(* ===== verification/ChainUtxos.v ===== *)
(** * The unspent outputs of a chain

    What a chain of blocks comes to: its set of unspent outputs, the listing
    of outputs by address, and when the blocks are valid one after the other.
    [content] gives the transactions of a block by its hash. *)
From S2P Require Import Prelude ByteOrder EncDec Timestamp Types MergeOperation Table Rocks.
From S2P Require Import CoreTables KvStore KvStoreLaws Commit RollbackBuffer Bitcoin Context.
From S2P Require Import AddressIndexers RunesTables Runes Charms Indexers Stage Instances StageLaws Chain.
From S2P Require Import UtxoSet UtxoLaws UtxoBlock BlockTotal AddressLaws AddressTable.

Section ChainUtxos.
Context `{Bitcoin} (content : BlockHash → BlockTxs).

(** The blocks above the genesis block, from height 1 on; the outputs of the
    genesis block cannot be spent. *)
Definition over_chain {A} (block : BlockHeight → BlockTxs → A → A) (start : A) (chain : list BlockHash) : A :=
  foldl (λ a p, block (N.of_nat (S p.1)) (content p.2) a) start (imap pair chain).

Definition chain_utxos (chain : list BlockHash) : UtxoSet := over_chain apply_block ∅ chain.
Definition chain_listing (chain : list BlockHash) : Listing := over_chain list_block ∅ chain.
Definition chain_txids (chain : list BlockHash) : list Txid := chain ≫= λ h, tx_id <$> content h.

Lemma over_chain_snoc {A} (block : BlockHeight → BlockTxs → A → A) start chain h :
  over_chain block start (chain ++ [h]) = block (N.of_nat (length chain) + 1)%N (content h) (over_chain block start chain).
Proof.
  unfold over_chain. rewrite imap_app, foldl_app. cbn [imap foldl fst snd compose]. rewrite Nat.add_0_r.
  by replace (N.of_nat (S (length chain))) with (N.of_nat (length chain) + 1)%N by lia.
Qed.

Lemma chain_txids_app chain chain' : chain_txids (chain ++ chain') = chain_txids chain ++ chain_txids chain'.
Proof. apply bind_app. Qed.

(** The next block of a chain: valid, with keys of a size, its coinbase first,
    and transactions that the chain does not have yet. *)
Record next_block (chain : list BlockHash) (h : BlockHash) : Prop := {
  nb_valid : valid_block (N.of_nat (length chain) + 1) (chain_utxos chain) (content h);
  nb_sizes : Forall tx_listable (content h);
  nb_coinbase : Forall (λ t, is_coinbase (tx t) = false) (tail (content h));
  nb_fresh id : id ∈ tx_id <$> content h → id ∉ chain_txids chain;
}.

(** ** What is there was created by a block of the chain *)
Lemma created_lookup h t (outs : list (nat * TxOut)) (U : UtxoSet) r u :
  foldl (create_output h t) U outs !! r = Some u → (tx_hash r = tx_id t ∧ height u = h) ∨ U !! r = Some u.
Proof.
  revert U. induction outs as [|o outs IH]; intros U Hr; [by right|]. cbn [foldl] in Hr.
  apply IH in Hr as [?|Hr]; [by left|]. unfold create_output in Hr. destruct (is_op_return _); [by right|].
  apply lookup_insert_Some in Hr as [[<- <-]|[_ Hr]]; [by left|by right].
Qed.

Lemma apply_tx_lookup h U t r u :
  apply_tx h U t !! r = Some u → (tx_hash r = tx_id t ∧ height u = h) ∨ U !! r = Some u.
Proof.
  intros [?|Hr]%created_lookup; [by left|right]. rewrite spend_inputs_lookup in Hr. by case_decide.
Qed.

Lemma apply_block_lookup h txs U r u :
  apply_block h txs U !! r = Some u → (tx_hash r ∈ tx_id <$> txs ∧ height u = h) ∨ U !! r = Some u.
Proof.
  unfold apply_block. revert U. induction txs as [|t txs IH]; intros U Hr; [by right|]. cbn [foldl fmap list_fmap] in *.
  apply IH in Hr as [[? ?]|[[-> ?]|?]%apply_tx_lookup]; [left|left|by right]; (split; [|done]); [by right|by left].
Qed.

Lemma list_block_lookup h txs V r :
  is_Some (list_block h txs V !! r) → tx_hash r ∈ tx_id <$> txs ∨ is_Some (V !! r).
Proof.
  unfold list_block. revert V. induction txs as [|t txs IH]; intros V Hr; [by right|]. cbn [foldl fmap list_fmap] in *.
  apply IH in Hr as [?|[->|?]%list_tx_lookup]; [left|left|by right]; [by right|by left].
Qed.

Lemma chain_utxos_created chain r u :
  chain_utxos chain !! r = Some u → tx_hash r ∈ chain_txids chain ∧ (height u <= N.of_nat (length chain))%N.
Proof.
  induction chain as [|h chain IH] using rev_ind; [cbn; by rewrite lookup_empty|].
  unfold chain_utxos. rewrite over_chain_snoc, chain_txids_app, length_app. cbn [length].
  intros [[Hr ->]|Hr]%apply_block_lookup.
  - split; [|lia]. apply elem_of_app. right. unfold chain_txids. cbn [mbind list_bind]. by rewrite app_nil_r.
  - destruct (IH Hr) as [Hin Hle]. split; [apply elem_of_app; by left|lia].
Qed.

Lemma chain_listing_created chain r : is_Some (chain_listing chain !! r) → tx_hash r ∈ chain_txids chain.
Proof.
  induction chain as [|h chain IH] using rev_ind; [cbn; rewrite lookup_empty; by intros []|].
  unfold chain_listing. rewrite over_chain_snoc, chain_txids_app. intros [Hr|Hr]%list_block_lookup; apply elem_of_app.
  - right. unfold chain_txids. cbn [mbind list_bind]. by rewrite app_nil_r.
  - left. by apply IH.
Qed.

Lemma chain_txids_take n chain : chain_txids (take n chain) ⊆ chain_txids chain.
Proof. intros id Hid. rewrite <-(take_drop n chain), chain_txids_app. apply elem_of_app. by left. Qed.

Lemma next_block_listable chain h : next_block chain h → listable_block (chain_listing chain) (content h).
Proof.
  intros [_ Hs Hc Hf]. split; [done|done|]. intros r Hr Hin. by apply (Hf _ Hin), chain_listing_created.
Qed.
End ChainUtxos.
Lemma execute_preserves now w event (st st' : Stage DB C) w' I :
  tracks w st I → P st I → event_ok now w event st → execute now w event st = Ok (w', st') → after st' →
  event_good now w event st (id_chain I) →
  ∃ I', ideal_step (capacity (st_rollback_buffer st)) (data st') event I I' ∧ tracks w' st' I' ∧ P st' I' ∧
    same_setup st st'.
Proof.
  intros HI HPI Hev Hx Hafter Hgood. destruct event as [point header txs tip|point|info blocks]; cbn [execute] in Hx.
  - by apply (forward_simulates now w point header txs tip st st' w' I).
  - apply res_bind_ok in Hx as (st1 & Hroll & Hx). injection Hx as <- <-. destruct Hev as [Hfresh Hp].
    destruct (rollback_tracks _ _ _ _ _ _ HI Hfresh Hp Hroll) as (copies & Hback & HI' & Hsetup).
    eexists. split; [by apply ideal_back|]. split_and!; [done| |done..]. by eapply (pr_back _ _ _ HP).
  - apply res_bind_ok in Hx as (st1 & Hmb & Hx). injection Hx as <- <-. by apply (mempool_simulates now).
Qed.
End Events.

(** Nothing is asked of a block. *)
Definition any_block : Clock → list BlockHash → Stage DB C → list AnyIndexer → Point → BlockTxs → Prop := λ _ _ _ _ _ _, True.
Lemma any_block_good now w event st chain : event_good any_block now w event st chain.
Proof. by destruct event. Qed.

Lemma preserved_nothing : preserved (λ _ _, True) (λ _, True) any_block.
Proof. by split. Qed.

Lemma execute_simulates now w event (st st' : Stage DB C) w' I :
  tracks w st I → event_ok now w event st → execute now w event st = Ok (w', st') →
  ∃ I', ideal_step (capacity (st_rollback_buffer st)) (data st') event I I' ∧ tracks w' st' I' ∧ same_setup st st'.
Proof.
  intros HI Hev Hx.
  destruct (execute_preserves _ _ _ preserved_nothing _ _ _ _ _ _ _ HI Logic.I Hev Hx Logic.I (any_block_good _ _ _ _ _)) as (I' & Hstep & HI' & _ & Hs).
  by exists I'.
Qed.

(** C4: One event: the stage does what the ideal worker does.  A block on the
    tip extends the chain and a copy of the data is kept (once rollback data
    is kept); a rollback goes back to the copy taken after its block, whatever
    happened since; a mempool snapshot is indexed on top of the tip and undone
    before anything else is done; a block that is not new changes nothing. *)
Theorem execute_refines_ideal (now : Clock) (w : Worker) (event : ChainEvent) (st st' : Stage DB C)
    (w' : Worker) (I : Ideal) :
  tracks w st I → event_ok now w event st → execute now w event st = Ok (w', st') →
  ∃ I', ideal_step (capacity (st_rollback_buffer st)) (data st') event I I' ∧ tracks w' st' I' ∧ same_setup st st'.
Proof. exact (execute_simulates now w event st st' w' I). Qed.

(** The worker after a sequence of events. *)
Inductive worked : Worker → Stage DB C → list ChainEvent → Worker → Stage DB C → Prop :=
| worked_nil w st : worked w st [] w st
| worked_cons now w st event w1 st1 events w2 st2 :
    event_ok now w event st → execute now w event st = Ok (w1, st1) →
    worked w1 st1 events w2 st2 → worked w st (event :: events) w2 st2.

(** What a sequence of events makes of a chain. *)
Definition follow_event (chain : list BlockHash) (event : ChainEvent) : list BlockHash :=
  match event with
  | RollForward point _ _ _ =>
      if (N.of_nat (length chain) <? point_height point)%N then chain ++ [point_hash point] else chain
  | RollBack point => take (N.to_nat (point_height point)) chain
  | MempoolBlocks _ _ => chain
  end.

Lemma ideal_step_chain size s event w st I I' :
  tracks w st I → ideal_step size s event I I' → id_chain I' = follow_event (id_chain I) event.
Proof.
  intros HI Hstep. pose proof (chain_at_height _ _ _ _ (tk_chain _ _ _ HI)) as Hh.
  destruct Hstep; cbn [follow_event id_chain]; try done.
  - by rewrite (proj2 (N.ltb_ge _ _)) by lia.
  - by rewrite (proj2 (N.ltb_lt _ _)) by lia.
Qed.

**Work item**
The answer is each line in which the word "imap" occurs, copied from the material above.

**Task answer**
  foldl (λ a p, block (N.of_nat (S p.1)) (content p.2) a) start (imap pair chain).
  unfold over_chain. rewrite imap_app, foldl_app. cbn [imap foldl fst snd compose]. rewrite Nat.add_0_r.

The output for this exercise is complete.